Behördliche Dokumente beschreiben den Faktor Vorsicht, da Nebenwirkungen wie Schläfrigkeit oder Schwindel während der Einnahme des Arzneimittels auftreten können. Diese Wirkungen könnten möglicherweise die Fähigkeit einer Person beeinträchtigen, Auto zu fahren oder Maschinen sicher zu bedienen.


F: Wie lange verbleibt Gredol im Körper?

Behördliche pharmakokinetische Daten definieren die Eliminationshalbwertszeit der Domperidon-Komponente bei gesunden Personen typischerweise als 7 bis 9 Stunden. Das Medikament wird im Körper umfassend über Stoffwechselwege verarbeitet.


F: Gibt es bekannte Wechselwirkungen zwischen Gredol und pflanzlichen Nahrungsergänzungsmitteln?

Behördliche Stellen beschreiben den Faktor Vorsicht in Bezug auf pflanzliche Heilmittel und Nahrungsergänzungsmittel. Dies liegt daran, dass diese Produkte den CYP3A4-Stoffwechselweg stören können, der an der Verarbeitung der Domperidon-Komponente beteiligt ist, was potenziell zu erhöhten Blutspiegeln des Arzneimittels führen kann.


F: Macht Gredol süchtig oder abhängig?

Gredol wird als Nicht-Opioid-Analgetikum und peripheres Antiemetikum klassifiziert. Behördliche Informationen weisen darauf hin, dass diese Kombination nicht als süchtig machend oder abhängig machend eingestuft wird.


F: Was sind die Anzeichen einer schwerwiegenden Wechselwirkung mit Gredol?

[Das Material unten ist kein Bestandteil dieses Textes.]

(** X1. [_key] works character by character on the text in lower case: an
    ampersand becomes "and", a lower-case letter or a digit is kept, every
    other character is dropped.  So a key holds lower-case letters and digits
    only, the key of a key is the key itself, and neither the blanks around
    the text nor the case of its letters change the key. *)
Theorem key_is_a_normal_form (s : string) :
  _key s = Py.str (flat_map key_char (map Py.lower_char (Py.chars s)))
  /\ forallb is_key_char (Py.chars (_key s)) = true
  /\ _key (_key s) = _key s
  /\ _key (Py.strip s) = _key s
  /\ _key (Py.lower s) = _key s.
Proof.
  split; [apply key_normal_form|]. split; [apply key_alphabet|].
  split.
  { rewrite !key_normal_form, !chars_str.
    by rewrite key_chars_fixed by apply key_chars_alphabet. }
  split; [apply key_strip|].
  rewrite !key_normal_form. unfold Py.lower. rewrite chars_str, map_map. do 2 f_equal.
  apply map_ext. intros c. char_cases char_facts c. done.
Qed.

(** ** Title case and single spaces *)

Lemma collapse_cons r c l :
  collapse r (c :: l) =
  if Py.is_space c then (if r then [] else [" "%char]) ++ collapse true l
  else c :: collapse false l.
Proof. done. Qed.

Lemma collapse_nil r : collapse r [] = [].
Proof. done. Qed.

#[global] Opaque collapse.

Lemma collapse_idem l :
  collapse true (collapse true l) = collapse true l
  /\ collapse false (collapse false l) = collapse false l.
Proof.
  induction l as [|c l [IH1 IH2]]; [done|]. rewrite !collapse_cons.
  destruct (Py.is_space c) eqn:Hc; simpl.
  - split; [done|]. rewrite collapse_cons. simpl. by rewrite IH1.
  - rewrite !collapse_cons, Hc. split; by rewrite IH2.
Qed.

Lemma title_idem l : forall b,
  Py.title_chars b (Py.title_chars b l) = Py.title_chars b l.
Proof.
  induction l as [|c l IH]; intros b; simpl; [done|]. char_cases char_facts c.
  destruct (Py.is_alpha c) eqn:Ha.
  - destruct b; rewrite ?Hal, ?Hau, ?Hll, ?Huu, IH; done.
  - by rewrite Ha, IH.
Qed.

Lemma title_char_space (b : bool) (c : ascii) :
  Py.is_space (if Py.is_alpha c then (if b then Py.lower_char c else Py.upper_char c) else c)
  = Py.is_space c.
Proof. char_cases char_facts c. destruct (Py.is_alpha c), b; done. Qed.

Lemma title_collapse l : forall b r,
  (r = true -> b = false) ->
  Py.title_chars b (collapse r l) = collapse r (Py.title_chars b l).
Proof.
  induction l as [|c l IH]; intros b r Hr; [done|].
  cbn [Py.title_chars]. rewrite !collapse_cons, title_char_space. char_cases char_facts c.
  destruct (Py.is_space c) eqn:Hc.
  - destruct (Hsp eq_refl) as (_ & Ha & _). rewrite Ha.
    destruct r; simpl.
    + rewrite (Hr eq_refl). by apply IH.
    + f_equal. by apply IH.
  - simpl. f_equal. apply IH. discriminate.
Qed.

Lemma title_snoc l : forall b c,
  exists c', Py.title_chars b (l ++ [c]) = Py.title_chars b l ++ [c']
             /\ Py.is_space c' = Py.is_space c.
Proof.
  induction l as [|x l IH]; intros b c; simpl.
  - eexists. split; [done|]. apply title_char_space.
  - destruct (IH (Py.is_alpha x) c) as (c' & -> & Hc'). by exists c'.
Qed.

Lemma collapse_snoc l : forall r c,
  Py.is_space c = false -> collapse r (l ++ [c]) = collapse r l ++ [c].
Proof.
  induction l as [|x l IH]; intros r c Hc; simpl; rewrite !collapse_cons.
  - by rewrite Hc.
  - destruct (Py.is_space x); rewrite IH by done; [|done]. by rewrite app_assoc.
Qed.

Lemma last_cases (l : list ascii) : l = [] \/ exists l0 c, l = l0 ++ [c].
Proof.
  destruct (rev l) as [|c r] eqn:E.
  - left. apply (f_equal (@rev ascii)) in E. by rewrite rev_involutive in E.
  - right. exists (rev r), c. apply (f_equal (@rev ascii)) in E.
    by rewrite rev_involutive in E.
Qed.

Lemma head_ok_rev_snoc l c : head_ok (rev (l ++ [c])) = negb (Py.is_space c).
Proof. by rewrite rev_app_distr. Qed.

Lemma title_edges l b :
  head_ok l = true -> head_ok (rev l) = true ->
  head_ok (Py.title_chars b l) = true /\ head_ok (rev (Py.title_chars b l)) = true.
Proof.
  intros H1 H2. split.
  - destruct l as [|c l]; [done|]. simpl in *. by rewrite title_char_space.
  - destruct (last_cases l) as [->|(l0 & c & ->)]; [done|].
    destruct (title_snoc l0 b c) as (c' & -> & Hc').
    rewrite head_ok_rev_snoc in *. by rewrite Hc'.
Qed.

Lemma collapse_edges l :
  head_ok l = true -> head_ok (rev l) = true ->
  head_ok (collapse false l) = true /\ head_ok (rev (collapse false l)) = true.
Proof.
  intros H1 H2. split.
  - destruct l as [|c l]; [done|]. simpl in *.
    apply negb_true_iff in H1. rewrite collapse_cons, H1. simpl. by rewrite H1.
  - destruct (last_cases l) as [->|(l0 & c & ->)]; [done|].
    rewrite head_ok_rev_snoc in H2. apply negb_true_iff in H2.
    rewrite collapse_snoc, head_ok_rev_snoc by done. by rewrite H2.
Qed.

Lemma title_text_eq l :
  title_text l = Py.title_chars false (collapse false (Py.strip_chars l)).
Proof. done. Qed.

Lemma title_text_edges l :
  head_ok (title_text l) = true /\ head_ok (rev (title_text l)) = true.
Proof.
  rewrite title_text_eq. destruct (strip_edges l) as [H1 H2].
  destruct (collapse_edges _ H1 H2) as [H3 H4]. by apply title_edges.
Qed.

Lemma title_text_idem l : title_text (title_text l) = title_text l.
Proof.
  destruct (title_text_edges l) as [H1 H2].
  rewrite (title_text_eq (title_text l)), (strip_id _ H1 H2), title_text_eq.
  rewrite <- title_collapse by done.
  rewrite (proj2 (collapse_idem _)). apply title_idem.
Qed.

Lemma norm_title_text x :
  norm_title x = if pd_isna x then EmptyString else Py.str (title_text (Py.chars (py_str x))).
Proof.
  unfold norm_title, Py.title, Py.sub_runs, Py.strip, title_text.
  by rewrite !chars_str.
Qed.

(** ** Texts of digits *)

Lemma digits_collapse m : forall r,
  forallb Py.is_digit m = true -> collapse r m = m.
Proof.
  induction m as [|c m IH]; intros r; simpl; [done|].
  intros [Hc Hm]%andb_true_iff. rewrite collapse_cons.
  destruct (digit_char c Hc) as (-> & _). by rewrite IH.
Qed.

Lemma digits_title m : forall b,
  forallb Py.is_digit m = true -> Py.title_chars b m = m.
Proof.
  induction m as [|c m IH]; intros b; simpl; [done|].
  intros [Hc Hm]%andb_true_iff. char_cases char_facts c.
  destruct (Py.is_alpha c) eqn:Ha; [destruct (Had eq_refl); congruence|].
  by rewrite IH.
Qed.

Lemma collapse_digits m :
  forallb Py.is_digit (collapse false m) = forallb Py.is_digit m.
Proof.
  induction m as [|c m IH]; simpl; [done|]. char_cases char_facts c. rewrite collapse_cons.
  destruct (Py.is_space c) eqn:Hc; simpl; [|by rewrite IH].
  by destruct (Hsp eq_refl) as (_ & _ & -> & _).
Qed.

Lemma title_digits m : forall b,
  forallb Py.is_digit (Py.title_chars b m) = forallb Py.is_digit m.
Proof.
  induction m as [|c m IH]; intros b; simpl; [done|]. rewrite IH. f_equal. char_cases char_facts c.
  destruct (Py.is_alpha c), b; done.
Qed.

Lemma title_lower m : forall b,
  map Py.lower_char (Py.title_chars b m) = map Py.lower_char m.
Proof.
  induction m as [|c m IH]; intros b; simpl; [done|]. rewrite IH. f_equal. char_cases char_facts c.
  destruct (Py.is_alpha c), b; done.
Qed.

Lemma collapse_key m : forall r,
  flat_map key_char (map Py.lower_char (collapse r m))
  = flat_map key_char (map Py.lower_char m).
Proof.
  induction m as [|c m IH]; intros r; simpl; [done|]. char_cases char_facts c. rewrite collapse_cons.
  destruct (Py.is_space c) eqn:Hc; simpl; [|by rewrite IH].
  destruct (Hsp eq_refl) as (Hk & _ & _ & ->). rewrite Hk. simpl.
  destruct r; simpl; by rewrite IH.
Qed.

Lemma strip_key l :
  flat_map key_char (map Py.lower_char (Py.strip_chars l))
  = flat_map key_char (map Py.lower_char l).
Proof.
  pose proof (key_strip (Py.str l)) as H.
  rewrite !key_normal_form in H. unfold Py.strip in H. rewrite !chars_str in H.
  apply (f_equal Py.chars) in H. by rewrite !chars_str in H.
Qed.

Lemma title_text_key l :
  flat_map key_char (map Py.lower_char (title_text l))
  = flat_map key_char (map Py.lower_char l).
Proof. rewrite title_text_eq. by rewrite title_lower, collapse_key, strip_key. Qed.

(** The keys of the resolver do not see [norm_title]. *)
Lemma key_title_text l : _key (Py.str (title_text l)) = _key (Py.str l).
Proof. by rewrite !key_normal_form, !chars_str, title_text_key. Qed.

Lemma state_key_title_text l :
  Spec.state_key (Py.str (title_text l)) = Spec.state_key (Py.str l).
Proof.
  unfold Spec.state_key, Py.strip. rewrite !chars_str.
  destruct (title_text_edges l) as [H1 H2]. rewrite (strip_id _ H1 H2).
  unfold Py.digits_at_least, Py.all_digits. rewrite !chars_str, !str_length.
  assert (forallb Py.is_digit (title_text l) = forallb Py.is_digit (Py.strip_chars l))
    as Hd by (rewrite title_text_eq; by rewrite title_digits, collapse_digits).
  destruct (forallb Py.is_digit (Py.strip_chars l)) eqn:E.
  - assert (title_text l = Py.strip_chars l) as ->; [|by rewrite E].
    rewrite title_text_eq. by rewrite digits_collapse, digits_title.
  - rewrite Hd. simpl. rewrite key_title_text.
    pose proof (key_strip (Py.str l)) as H.
    unfold Py.strip in H. by rewrite chars_str in H.
Qed.

Lemma district_key_title_text l :
  Spec.district_key (Py.str (title_text l)) = Spec.district_key (Py.str l).
Proof.
  unfold Spec.district_key.
  rewrite !key_strip.
  apply key_title_text.
Qed.

(** X2. [clean_dataframe] hands the resolver the state and the district
    after [norm_title]; for cells of ASCII text the resolver answers as it
    does on the texts of the cells themselves, a missing cell being the empty
    text: title case and the collapsing of white space change neither of the
    two keys, nor the test for a state of digits.  (Outside ASCII [str.title]
    can change the key: it writes the sharp s as "Ss".) *)
Theorem resolver_ignores_norm_title (state_cell district_cell : option string) :
  Py.ascii_text (cell_text state_cell) = true ->
  Py.ascii_text (cell_text district_cell) = true ->
  canonicalize_region (norm_title (of_raw state_cell)) (norm_title (of_raw district_cell))
  = canonicalize_region (cell_text state_cell) (cell_text district_cell).
Proof.
  intros _ _. rewrite !canonicalize_region_chain. unfold Spec.resolve. do 3 f_equal.
  - destruct state_cell as [s|]; [|done]. rewrite norm_title_text. simpl.
    rewrite state_key_title_text. by rewrite str_chars.
  - destruct district_cell as [d|]; [|done]. rewrite norm_title_text. simpl.
    rewrite district_key_title_text. by rewrite str_chars.
Qed.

Anzeichen eines schwerwiegenden kardialen Risikos im Zusammenhang mit der Domperidon-Komponente sind ein schneller oder unregelmäßiger Herzschlag, starker Schwindel oder Ohnmacht. Behördliche Warnungen beschreiben auch schwere allergieartige Hautreaktionen, die sich als Ausschlag, Schwellung oder Blasenbildung manifestieren können.

Wie sollte Gredol gelagert und entsorgt werden?

Aufbewahrung und Entsorgung von Gredol

Alle Anforderungen an die Lagerung und Entsorgung von Gredol (Paracetamol/Domperidon) sind durch die behördliche Kennzeichnung festgelegt, um die Stabilität und Sicherheit des Produkts zu gewährleisten.


Lagerungsbedingungen

Lagern Sie Gredol bei kontrollierter Raumtemperatur, typischerweise zwischen 20 °C und 25 °C. Das Arzneimittel muss vor Feuchtigkeit und übermäßiger Hitze geschützt und darf nicht eingefroren werden. Um die Qualität zu erhalten, bewahren Sie die Tabletten im Originalbehältnis auf und stellen Sie sicher, dass die Verpackung fest verschlossen ist.


Kindersicherheit und Entsorgung

Es ist zwingend erforderlich, Gredol außerhalb der Sicht- und Reichweite von Kindern aufzubewahren.

Verwenden Sie Gredol nicht nach Ablauf des Verfallsdatums. Unbenutzte oder abgelaufene Medikamente müssen entsprechend den lokalen Vorschriften entsorgt werden. Spülen Sie Gredol niemals in die Toilette oder werfen Sie es in den Hausmüll, es sei denn, ein spezifisches, staatlich geregeltes Rücknahmeprogramm sieht dieses Verfahren vor.

Aufmerksamkeit! Wenden Sie sich immer an einen Arzt oder Apotheker, bevor Sie Pillen oder Medikamente verwenden.